■ **What to do**
Every line that contains "handed" must be located and copied from the data.

━━━ Excerpted records

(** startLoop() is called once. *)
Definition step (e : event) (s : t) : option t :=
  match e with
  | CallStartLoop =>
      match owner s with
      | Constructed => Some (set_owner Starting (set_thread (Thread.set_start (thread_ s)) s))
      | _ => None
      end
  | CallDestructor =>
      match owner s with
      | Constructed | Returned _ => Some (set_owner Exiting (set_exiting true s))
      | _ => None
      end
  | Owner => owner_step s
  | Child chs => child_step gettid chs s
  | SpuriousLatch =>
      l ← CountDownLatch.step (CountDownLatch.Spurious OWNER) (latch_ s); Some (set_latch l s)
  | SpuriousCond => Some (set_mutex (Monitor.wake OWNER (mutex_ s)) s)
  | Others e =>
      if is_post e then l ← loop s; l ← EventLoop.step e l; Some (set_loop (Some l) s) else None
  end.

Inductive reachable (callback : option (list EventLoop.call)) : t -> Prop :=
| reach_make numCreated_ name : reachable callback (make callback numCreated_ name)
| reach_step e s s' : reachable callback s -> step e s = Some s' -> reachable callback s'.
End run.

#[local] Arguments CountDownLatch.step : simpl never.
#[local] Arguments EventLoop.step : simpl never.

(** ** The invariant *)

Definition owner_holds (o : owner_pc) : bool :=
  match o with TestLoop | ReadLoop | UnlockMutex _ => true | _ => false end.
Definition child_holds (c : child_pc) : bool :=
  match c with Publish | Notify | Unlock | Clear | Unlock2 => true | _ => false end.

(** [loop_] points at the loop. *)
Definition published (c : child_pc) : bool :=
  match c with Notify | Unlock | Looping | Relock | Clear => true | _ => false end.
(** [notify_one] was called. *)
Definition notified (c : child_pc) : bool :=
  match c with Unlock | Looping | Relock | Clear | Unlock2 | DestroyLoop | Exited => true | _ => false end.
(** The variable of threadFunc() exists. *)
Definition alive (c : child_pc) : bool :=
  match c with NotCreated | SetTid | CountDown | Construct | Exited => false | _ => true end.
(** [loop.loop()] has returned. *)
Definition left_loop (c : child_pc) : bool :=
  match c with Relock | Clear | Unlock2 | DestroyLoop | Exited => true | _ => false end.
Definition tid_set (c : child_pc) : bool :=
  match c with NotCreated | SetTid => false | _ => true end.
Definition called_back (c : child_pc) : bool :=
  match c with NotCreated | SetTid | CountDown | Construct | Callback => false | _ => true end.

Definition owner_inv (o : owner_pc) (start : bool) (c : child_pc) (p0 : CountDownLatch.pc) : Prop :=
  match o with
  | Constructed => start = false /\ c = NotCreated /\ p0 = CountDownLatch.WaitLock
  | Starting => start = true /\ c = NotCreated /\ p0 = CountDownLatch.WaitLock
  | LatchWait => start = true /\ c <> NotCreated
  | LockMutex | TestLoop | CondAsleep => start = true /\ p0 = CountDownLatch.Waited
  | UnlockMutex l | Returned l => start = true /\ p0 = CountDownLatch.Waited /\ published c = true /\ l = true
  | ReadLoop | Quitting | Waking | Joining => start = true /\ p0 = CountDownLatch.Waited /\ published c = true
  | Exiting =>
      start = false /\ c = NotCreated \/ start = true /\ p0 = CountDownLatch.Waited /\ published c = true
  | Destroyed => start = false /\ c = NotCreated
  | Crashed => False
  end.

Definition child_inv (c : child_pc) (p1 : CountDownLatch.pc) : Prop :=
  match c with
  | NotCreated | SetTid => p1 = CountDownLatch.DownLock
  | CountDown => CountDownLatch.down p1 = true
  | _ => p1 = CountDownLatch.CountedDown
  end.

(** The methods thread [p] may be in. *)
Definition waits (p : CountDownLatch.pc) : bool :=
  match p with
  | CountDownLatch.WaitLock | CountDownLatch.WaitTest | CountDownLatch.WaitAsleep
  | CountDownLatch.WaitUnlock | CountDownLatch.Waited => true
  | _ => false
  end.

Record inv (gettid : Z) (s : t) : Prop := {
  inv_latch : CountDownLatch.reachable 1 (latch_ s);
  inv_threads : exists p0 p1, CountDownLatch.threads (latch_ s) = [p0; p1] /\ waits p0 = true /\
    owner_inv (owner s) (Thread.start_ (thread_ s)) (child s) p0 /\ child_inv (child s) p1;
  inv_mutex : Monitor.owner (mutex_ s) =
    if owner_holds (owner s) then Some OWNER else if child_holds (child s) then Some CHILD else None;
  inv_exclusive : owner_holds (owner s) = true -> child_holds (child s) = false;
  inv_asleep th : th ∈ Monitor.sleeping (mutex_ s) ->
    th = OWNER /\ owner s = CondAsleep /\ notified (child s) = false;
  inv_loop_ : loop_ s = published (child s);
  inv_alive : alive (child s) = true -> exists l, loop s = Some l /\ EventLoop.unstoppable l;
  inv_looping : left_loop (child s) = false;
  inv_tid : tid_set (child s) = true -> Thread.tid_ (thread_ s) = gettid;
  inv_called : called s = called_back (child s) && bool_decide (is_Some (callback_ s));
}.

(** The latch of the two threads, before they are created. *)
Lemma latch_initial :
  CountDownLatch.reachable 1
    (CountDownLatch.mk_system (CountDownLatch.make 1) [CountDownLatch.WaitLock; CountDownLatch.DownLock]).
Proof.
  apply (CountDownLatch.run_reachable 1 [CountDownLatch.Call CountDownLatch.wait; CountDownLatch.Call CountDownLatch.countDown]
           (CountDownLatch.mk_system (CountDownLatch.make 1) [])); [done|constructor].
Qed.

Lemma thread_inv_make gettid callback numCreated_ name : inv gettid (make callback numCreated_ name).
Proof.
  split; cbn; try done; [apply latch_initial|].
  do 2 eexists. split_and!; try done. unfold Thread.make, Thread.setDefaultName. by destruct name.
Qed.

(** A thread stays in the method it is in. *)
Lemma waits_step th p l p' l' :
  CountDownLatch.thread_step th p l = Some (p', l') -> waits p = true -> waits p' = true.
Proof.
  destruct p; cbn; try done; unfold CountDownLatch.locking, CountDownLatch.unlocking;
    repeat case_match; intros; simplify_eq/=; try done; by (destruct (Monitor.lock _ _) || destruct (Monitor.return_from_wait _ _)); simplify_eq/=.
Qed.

━━━━━━
━━━ Excerpted records

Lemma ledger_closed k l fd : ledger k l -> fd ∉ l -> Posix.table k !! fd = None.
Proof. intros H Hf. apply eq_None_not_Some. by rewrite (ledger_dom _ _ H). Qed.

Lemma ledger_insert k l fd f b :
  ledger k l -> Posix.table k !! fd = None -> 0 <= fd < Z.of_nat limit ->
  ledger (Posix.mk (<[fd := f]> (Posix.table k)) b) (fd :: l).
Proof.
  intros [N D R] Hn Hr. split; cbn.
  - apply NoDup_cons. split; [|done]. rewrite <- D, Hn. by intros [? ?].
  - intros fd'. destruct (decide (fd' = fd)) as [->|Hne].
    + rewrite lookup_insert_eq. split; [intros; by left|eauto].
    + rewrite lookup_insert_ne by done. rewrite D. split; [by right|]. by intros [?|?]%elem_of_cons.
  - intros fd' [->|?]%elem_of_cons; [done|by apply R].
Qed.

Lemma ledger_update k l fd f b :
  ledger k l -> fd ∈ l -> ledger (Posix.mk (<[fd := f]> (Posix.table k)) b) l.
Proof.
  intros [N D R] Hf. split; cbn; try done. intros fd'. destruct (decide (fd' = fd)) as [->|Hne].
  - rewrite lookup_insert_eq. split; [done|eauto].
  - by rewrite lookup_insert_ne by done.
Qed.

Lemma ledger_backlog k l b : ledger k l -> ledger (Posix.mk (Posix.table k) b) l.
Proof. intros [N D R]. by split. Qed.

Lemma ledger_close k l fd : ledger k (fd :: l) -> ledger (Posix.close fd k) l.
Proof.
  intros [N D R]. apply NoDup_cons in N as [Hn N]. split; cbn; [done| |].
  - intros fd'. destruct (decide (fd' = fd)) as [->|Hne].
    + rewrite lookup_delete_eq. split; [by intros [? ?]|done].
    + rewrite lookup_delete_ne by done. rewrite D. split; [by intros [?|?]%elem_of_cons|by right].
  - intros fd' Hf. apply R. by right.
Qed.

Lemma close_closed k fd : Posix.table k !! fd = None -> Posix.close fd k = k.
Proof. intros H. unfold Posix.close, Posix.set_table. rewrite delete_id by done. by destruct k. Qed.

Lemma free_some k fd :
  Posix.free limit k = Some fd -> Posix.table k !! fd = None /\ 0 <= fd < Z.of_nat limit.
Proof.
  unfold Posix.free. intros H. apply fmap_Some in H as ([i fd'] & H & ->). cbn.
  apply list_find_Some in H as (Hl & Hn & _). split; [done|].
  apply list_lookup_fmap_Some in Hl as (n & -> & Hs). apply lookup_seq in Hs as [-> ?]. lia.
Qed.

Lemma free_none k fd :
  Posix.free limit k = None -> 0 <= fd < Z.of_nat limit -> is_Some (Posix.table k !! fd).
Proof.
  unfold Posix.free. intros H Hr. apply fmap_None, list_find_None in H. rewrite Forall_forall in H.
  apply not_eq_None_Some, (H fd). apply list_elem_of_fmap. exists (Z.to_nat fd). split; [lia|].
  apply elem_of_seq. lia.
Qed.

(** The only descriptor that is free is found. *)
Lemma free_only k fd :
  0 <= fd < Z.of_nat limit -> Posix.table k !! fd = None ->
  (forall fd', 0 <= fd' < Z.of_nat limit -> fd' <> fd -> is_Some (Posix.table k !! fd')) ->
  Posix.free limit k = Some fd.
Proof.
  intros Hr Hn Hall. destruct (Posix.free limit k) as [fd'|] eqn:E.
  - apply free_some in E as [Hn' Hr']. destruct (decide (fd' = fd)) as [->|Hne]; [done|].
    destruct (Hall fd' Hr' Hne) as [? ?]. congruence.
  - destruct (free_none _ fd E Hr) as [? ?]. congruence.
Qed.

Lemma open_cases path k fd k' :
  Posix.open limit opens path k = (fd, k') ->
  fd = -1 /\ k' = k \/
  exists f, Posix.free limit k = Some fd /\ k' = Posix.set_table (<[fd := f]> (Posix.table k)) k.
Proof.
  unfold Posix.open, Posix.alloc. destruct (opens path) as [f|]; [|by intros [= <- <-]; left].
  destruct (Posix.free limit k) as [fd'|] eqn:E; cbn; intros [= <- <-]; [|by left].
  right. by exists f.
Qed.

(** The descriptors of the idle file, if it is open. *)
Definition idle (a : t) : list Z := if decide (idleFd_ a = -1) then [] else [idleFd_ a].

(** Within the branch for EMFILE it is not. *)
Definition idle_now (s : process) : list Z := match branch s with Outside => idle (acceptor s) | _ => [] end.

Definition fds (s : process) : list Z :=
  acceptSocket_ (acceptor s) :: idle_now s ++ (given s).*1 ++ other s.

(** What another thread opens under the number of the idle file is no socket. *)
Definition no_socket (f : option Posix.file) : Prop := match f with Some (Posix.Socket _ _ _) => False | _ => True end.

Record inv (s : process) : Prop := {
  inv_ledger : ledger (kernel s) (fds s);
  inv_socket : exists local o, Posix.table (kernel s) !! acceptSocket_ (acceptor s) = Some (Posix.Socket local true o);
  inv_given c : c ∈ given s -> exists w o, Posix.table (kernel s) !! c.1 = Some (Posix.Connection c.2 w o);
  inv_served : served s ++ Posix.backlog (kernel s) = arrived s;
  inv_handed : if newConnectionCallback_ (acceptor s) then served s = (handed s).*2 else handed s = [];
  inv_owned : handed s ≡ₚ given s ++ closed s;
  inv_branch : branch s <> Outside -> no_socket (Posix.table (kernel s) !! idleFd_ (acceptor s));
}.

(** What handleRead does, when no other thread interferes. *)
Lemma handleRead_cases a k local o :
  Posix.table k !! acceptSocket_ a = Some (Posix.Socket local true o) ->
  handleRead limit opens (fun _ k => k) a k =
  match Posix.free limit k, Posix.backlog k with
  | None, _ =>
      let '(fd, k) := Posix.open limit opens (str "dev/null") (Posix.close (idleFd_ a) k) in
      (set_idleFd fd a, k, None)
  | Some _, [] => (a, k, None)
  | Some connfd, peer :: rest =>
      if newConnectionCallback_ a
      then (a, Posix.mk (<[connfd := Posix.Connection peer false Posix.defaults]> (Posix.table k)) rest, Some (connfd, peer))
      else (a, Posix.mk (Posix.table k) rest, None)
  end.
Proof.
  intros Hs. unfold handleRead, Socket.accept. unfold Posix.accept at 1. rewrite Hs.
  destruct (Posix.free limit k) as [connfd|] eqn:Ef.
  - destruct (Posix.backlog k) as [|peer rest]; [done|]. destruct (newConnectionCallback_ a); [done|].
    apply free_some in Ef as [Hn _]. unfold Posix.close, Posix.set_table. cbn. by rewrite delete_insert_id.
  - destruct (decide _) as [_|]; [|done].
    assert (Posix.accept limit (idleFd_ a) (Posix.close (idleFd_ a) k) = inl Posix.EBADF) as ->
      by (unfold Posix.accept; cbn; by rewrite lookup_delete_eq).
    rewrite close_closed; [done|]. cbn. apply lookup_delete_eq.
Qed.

━━━━━━

■ **Expected answer**
  inv_handed : if newConnectionCallback_ (acceptor s) then served s = (handed s).*2 else handed s = [];
  inv_owned : handed s ≡ₚ given s ++ closed s;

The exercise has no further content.